かなり苦戦したけど、感じはつかめた。 クセがあるので、慣れるまでは大変そうだなぁ。これ。

速度比較してみた

結局、リバースプロキシはSinatraで書き直しているんだけど、せっかくなので速度を比較してみた。 結果はなかなか興味深いものになった。

測定環境
  • MacBook Pro (2.2GHz Core 2 Duo + 4GB Memory), OS X 10.6.7
  • node.jsとSinatra (thin) はローカルで起動
  • 測定にはabコマンドを使用

コードはnode.js版sinatra版を利用。

測定結果(n10 -c1: 10回接続, 同時接続数1)

同時接続数1では、node.jsのほうがちょっと速いかな、といったところ。

測定項目node.jssinatra
スループット2.36 [#/sec]0.86 [#/sec]
応答速度423.064 [ms]1164.615 [ms]
測定結果(n10 -c5: 10回接続, 同時接続数5)

同時接続数を5にしてみる。 node.jsはスループット・応答速度ともに同時接続数1のときより良くなっている。 一方のsinatra版は同時接続数1とほぼ同じ結果。

測定項目node.jssinatra
スループット4.19 [#/sec]0.82 [#/sec]
応答速度238.568 [ms]1220.792 [ms]

スループットだけをグラフ化した。

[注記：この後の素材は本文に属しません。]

(* ===== verification/Ace.v ===== *)
(** * Ace: access-control entries (sd/ace.go)

    [ACE] is the Go struct; the pointer fields are options and [Raw] is an option
    too, because the code distinguishes the nil slice (structured body) from a
    non-nil one (verbatim body).  [ok] is the invariant of an ACE that has a wire
    form of its own: only the fields its type uses are set.  The theorems: an [ok]
    ACE survives Marshal and ParseACE; ParseACE never panics, and what it accepts is
    [ok] and can be marshalled again in no more bytes, except an ACE of a raw type
    with an empty body, which comes back with a nil [Raw] and has no encoding. *)

From S2P Require Import Prelude Outcome Codec Uapi GoStd Sid WellKnown Condition Claims.

Module Ace.

Record ACE := mkACE {
  ace_Type : Z;
  ace_Flags : Z;
  Mask : Z;
  ace_SID : SID.t;
  ObjectType : option bytes;
  InheritedObjectType : option bytes;
  Raw : option bytes
}.

#[global] Instance ACE_eq_dec : EqDecision ACE.
Proof. solve_decision. Defined.

(** [ACE{}] *)
Definition noACE : ACE := mkACE 0 0 0 SID.zero None None None.

(** [child.Flags = f] on a struct copy. *)
Definition set_Flags (a : ACE) (f : Z) : ACE :=
  mkACE (ace_Type a) f (Mask a) (ace_SID a) (ObjectType a) (InheritedObjectType a) (Raw a).

(** [append([]byte(nil), body...)]: nil when [body] is empty. *)
Definition nil_append (body : bytes) : option bytes :=
  match body with [] => None | _ => Some body end.

Section ace.
Context {U : Uapi}.

(** ** Types *)

Definition isSimpleMaskSID (t : Z) : bool :=
  existsb (Z.eqb t)
    [KACS_ACE_TYPE_ACCESS_ALLOWED; KACS_ACE_TYPE_ACCESS_DENIED; KACS_ACE_TYPE_SYSTEM_AUDIT;
     KACS_ACE_TYPE_SYSTEM_ALARM; KACS_ACE_TYPE_SYSTEM_MANDATORY_LABEL].

Definition isObject (t : Z) : bool :=
  existsb (Z.eqb t)
    [KACS_ACE_TYPE_ACCESS_ALLOWED_OBJECT; KACS_ACE_TYPE_ACCESS_DENIED_OBJECT;
     KACS_ACE_TYPE_SYSTEM_AUDIT_OBJECT; KACS_ACE_TYPE_SYSTEM_ALARM_OBJECT].

Definition needsDSRevision (t : Z) : bool := (0x05 <=? t) && (t <=? 0x10).

(** ** Constructors *)

Definition Allow (sid : SID.t) (mask : Z) : ACE :=
  mkACE KACS_ACE_TYPE_ACCESS_ALLOWED 0 mask sid None None None.
Definition Deny (sid : SID.t) (mask : Z) : ACE :=
  mkACE KACS_ACE_TYPE_ACCESS_DENIED 0 mask sid None None None.
Definition Audit (sid : SID.t) (mask : Z) : ACE :=
  mkACE KACS_ACE_TYPE_SYSTEM_AUDIT 0 mask sid None None None.
Definition MandatoryLabel (integrityLevel : SID.t) (policy : Z) : ACE :=
  mkACE KACS_ACE_TYPE_SYSTEM_MANDATORY_LABEL 0 policy integrityLevel None None None.
Definition AllowObject (sid : SID.t) (mask : Z) (objectType inheritedObjectType : option bytes) : ACE :=
  mkACE KACS_ACE_TYPE_ACCESS_ALLOWED_OBJECT 0 mask sid objectType inheritedObjectType None.
Definition DenyObject (sid : SID.t) (mask : Z) (objectType inheritedObjectType : option bytes) : ACE :=
  mkACE KACS_ACE_TYPE_ACCESS_DENIED_OBJECT 0 mask sid objectType inheritedObjectType None.
Definition AuditObject (sid : SID.t) (mask : Z) (objectType inheritedObjectType : option bytes) : ACE :=
  mkACE KACS_ACE_TYPE_SYSTEM_AUDIT_OBJECT 0 mask sid objectType inheritedObjectType None.

(** An ACE of type [t] whose only other field is [Raw]. *)
Definition rawOnly (t : Z) (raw : option bytes) : ACE := mkACE t 0 0 SID.zero None None raw.

Definition RawACE (t : Z) (body : bytes) : ACE := rawOnly t (nil_append body).
Lemma ACL_Marshal_Ok_inv l w : Marshal l = Ok w ->
  exists aces, encode_all Ace.Marshal (Entries l) [] = Ok aces
    /\ zlen (Entries l) <= 0xFFFF /\ 8 + zlen aces <= 0xFFFF
    /\ w = frame (z2b (if needs_ds (Entries l) then aclRevisionDS else aclRevision)) x00
             (zlen (Entries l)) [x00; x00] aces.
Proof.
  unfold Marshal. destruct (Z.ltb_spec 0xFFFF (zlen (Entries l))); [done|].
  intros (aces & Ha & Hw)%bind_Ok_inv. exists aces.
  destruct (Z.ltb_spec 0xFFFF (8 + zlen aces)); [done|]. by apply Ok_inj in Hw.
Qed.

Lemma ACL_Marshal_safe l : safe (Marshal l).
Proof.
  unfold Marshal. destruct (_ <? _); [done|]. apply safe_bind.
  - apply encode_all_safe, Ace.ACE_Marshal_safe.
  - intros aces _. by destruct (_ <? _).
Qed.

(** An entry that has no wire form refuses the ACL. *)
Lemma hollow_Marshal_refuses l a : a ∈ Entries l -> Ace.hollow a -> is_ok (Marshal l) = false.
Proof.
  intros Ha Hh%Ace.hollow_Marshal. pose proof (encode_all_refuses Ace.Marshal _ _ [] Ha Hh) as H.
  unfold Marshal. destruct (_ <? _); [done|]. by destruct (encode_all _ _ _).
Qed.

Lemma zlen_Marshal l w : Marshal l = Ok w -> 8 <= zlen w <= 0xFFFF.
Proof.
  intros (aces&_&_&?&->)%ACL_Marshal_Ok_inv. rewrite ACL_zlen_frame by done. pose proof (zlen_nonneg aces). lia.
Qed.

Context {L : AceLaws U}.
(* ===== verification/Descriptor.v ===== *)
(** * Descriptor: self-relative security descriptors (sd/descriptor.go)

    The zero SID is an absent owner or group and [None] an absent (NULL) ACL, as in
    the source.  [Marshal] appends the parts that are present and then stores the
    header; [layout] is the resulting byte layout.  The header size and the control
    bits are the ABI's ([SdLaws]). *)

From S2P Require Import Prelude Outcome Codec Uapi Sid WellKnown Ace Acl.

Module SD.

Record Descriptor := mkSD {
  Control : Z;
  Owner : SID.t;
  Group : SID.t;
  DACL : option Acl.ACL;
  SACL : option Acl.ACL
}.

#[global] Instance Descriptor_eq_dec : EqDecision Descriptor.
Proof. solve_decision. Defined.

Definition set_Control (d : Descriptor) (c : Z) : Descriptor :=
  mkSD c (Owner d) (Group d) (DACL d) (SACL d).

Section sd.
Context {U : Uapi}.

Definition sdHeaderBytes : Z := KACS_SD_HEADER_BYTES.

(** [if s.IsValid() { off = uint32(len(out)); out = append(out, s.Bytes()...) }] *)
Definition append_sid (s : SID.t) (out : bytes) : Z * bytes :=
  if SID.IsValid s then (wrap 32 (zlen out), out ++ SID.Bytes s) else (0, out).

(** [if acl != nil { control |= bit; b, err := acl.Marshal(); ...; off = ...; append }] *)
Definition append_acl (acl : option Acl.ACL) (bit control : Z) (out : bytes)
    : outcome (Z * Z * bytes) :=
  match acl with
  | None => Ok (0, control, out)
  | Some l => b ← Acl.Marshal l; Ok (wrap 32 (zlen out), Z.lor control bit, out ++ b)
  end.
Lemma parseSIDText_format o s : SID.valid s -> parseSIDText o (formatSID o s) = Ok s.
Proof.
  intros Hs. destruct (formatSID_cases o s) as [(e & _ & E)| ->]; [done|].
  unfold parseSIDText. rewrite (SID_String_prefix _ Hs). destruct Hs as [Hw Hv].
  destruct (SID.wf_valid _ Hw Hv) as (a & ss & D). by eapply SID.SIDFromString_denotes.
Qed.
(** A resolution context built from SIDs of the package. *)
Definition options_ok (o : options) : Prop := SID.wf (domain o) /\ SID.wf (machine o).

(** A SID text resolves to a SID of the package or to an error. *)
Lemma parseSIDText_ok o text : options_ok o ->
  match parseSIDText o text with Ok s => SID.valid s | Err _ => True | Panic => False end.
Proof.
  intros [Hd Hm]. unfold parseSIDText. destruct (has_prefix _ _).
  { pose proof (SID.SIDFromString_ok text). by destruct (SID.SIDFromString text). }
  unfold resolveAlias. destruct (assoc sidAliases text) as [e|] eqn:E; [|done].
  apply assoc_in in E. pose proof sidAliases_ok as H. rewrite Forall_forall in H. apply H in E. cbn [snd] in E.
  destruct e as [s|r|r]; cbn [entry_ok] in E; [done|..]; destruct (negb _); try done.
  - destruct (SID.Child (domain o) r) eqn:Ec; [exact (SID.Child_wf _ _ _ Hd E Ec)|done|by apply SID.Child_safe in Ec].
  - destruct (SID.Child (machine o) r) eqn:Ec; [exact (SID.Child_wf _ _ _ Hm E Ec)|done|by apply SID.Child_safe in Ec].
Qed.

(** The characters of a SID's text: letters, digits and dashes. *)
Definition sid_char (c : byte) : bool :=
  in_range 48 57 c || in_range 65 90 c || in_range 97 122 c || (b2z c =? 45).

Lemma formatSID_chars o s : SID.valid s -> forallb sid_char (formatSID o s) = true.
Proof.
  intros [_ Hv]. destruct (formatSID_cases o s) as [(e & Hin & _)| ->].
  { assert (forallb (fun e => forallb sid_char e.1) sidAliases = true) as Ht by (vm_compute; reflexivity).
    rewrite forallb_forall in Ht. by apply list_elem_of_In, Ht in Hin. }
  assert (forall b v, 2 <= b <= 36 -> forallb sid_char (format_uint b v) = true) as Hf.
  { intros b v Hb. apply forallb_forall. intros c Hc%list_elem_of_In. pose proof (format_uint_chars b v Hb) as H.
    rewrite Forall_forall in H. apply H in Hc. unfold sid_char, in_range. lia. }
  unfold SID.String. rewrite Hv. cbn [negb]. rewrite !forallb_app. apply andb_true_iff. split; [done|].
  apply andb_true_iff. split.
  - unfold SID.format_authority. destruct (_ <=? _); [|by apply Hf]. by rewrite forallb_app, Hf.
  - apply forallb_forall. intros c (l & Hl%list_elem_of_In & Hc)%in_concat.
    apply list_elem_of_fmap in Hl as (v & -> & _). destruct Hc as [<-|Hc]; [done|].
    specialize (Hf 10 v ltac:(lia)). rewrite forallb_forall in Hf. by apply Hf.
Qed.

(** ** Access masks: lemmas *)

Section mask_lemmas.
Context {U : Uapi}.

(** The texts of a rights run and what they mean: mnemonics, then at most one hex literal. *)
Inductive rights_run : bytes -> Z -> Prop :=
  | run_nil : rights_run [] 0
  | run_hex s v : hasHexPrefix s = true -> parse_uint 16 32 (drop 2 s) = Some v -> rights_run s v
  | run_code code bit s v :
      (code, bit) ∈ rightsMnemonics -> rights_run s v -> rights_run (code ++ s) (Z.lor bit v).

(** A rights field: a run, or a decimal number of 32 bits. *)
Definition mask_text (field : bytes) (mask : Z) : Prop :=
  rights_run field mask \/ (isAllDigits field = true /\ parse_uint 10 32 field = Some mask).

Lemma rightsMnemonics_code code bit : (code, bit) ∈ rightsMnemonics ->
  exists a b, code = [a; b] /\ in_range 65 90 a = true /\ assoc rightsMnemonics code = Some bit.
Proof.
  intros H.
  assert (NoDup rightsMnemonics.*1) as Hn by (apply (bool_decide_eq_true_1 _); vm_compute; reflexivity).
  assert (forallb (fun c => match c with [a; b] => in_range 65 90 a | _ => false end) rightsMnemonics.*1 = true)
    as Ht by (vm_compute; reflexivity).
  rewrite forallb_forall in Ht. specialize (Ht code).
  destruct code as [|a [|b [|? ?]]]; cycle 2.
  { exists a, b. split_and!; [done| |by apply assoc_complete].
    apply Ht, list_elem_of_In, list_elem_of_fmap. by exists ([a; b], bit). }
  all: exfalso; refine (diff_false_true (Ht _)); apply list_elem_of_In, list_elem_of_fmap; by eexists (_, bit).
Qed.

Lemma hasHexPrefix_code a s : in_range 65 90 a = true -> hasHexPrefix (a :: s) = false.
Proof.
  intros H%in_range_spec. unfold hasHexPrefix. change (str "0x") with [x30; x78]. change (str "0X") with [x30; x58].
  cbn [has_prefix]. rewrite bool_decide_eq_false_2; [by rewrite andb_false_r|].
  intros ->. destruct H as [H _]. by apply H.
Qed.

node.jsが同時接続に強いのが良く分かる。

node.js

sinatra版で同時接続数が変わってもスループットと応答速度が同じだったのは、まぁ当然といえば当然。 1プロセスしか起動していないので、同時に処理できるのは1接続だけだから。 一方のnode.jsでは、1プロセスしか起動していなくても、複数接続を同時に(というか、非同期に)処理できるので、同時接続数が多い方が効率的に処理できたということか。

アプリを書くのはちょっと大変だけど、適材適所でうまく使いこなせると便利そう。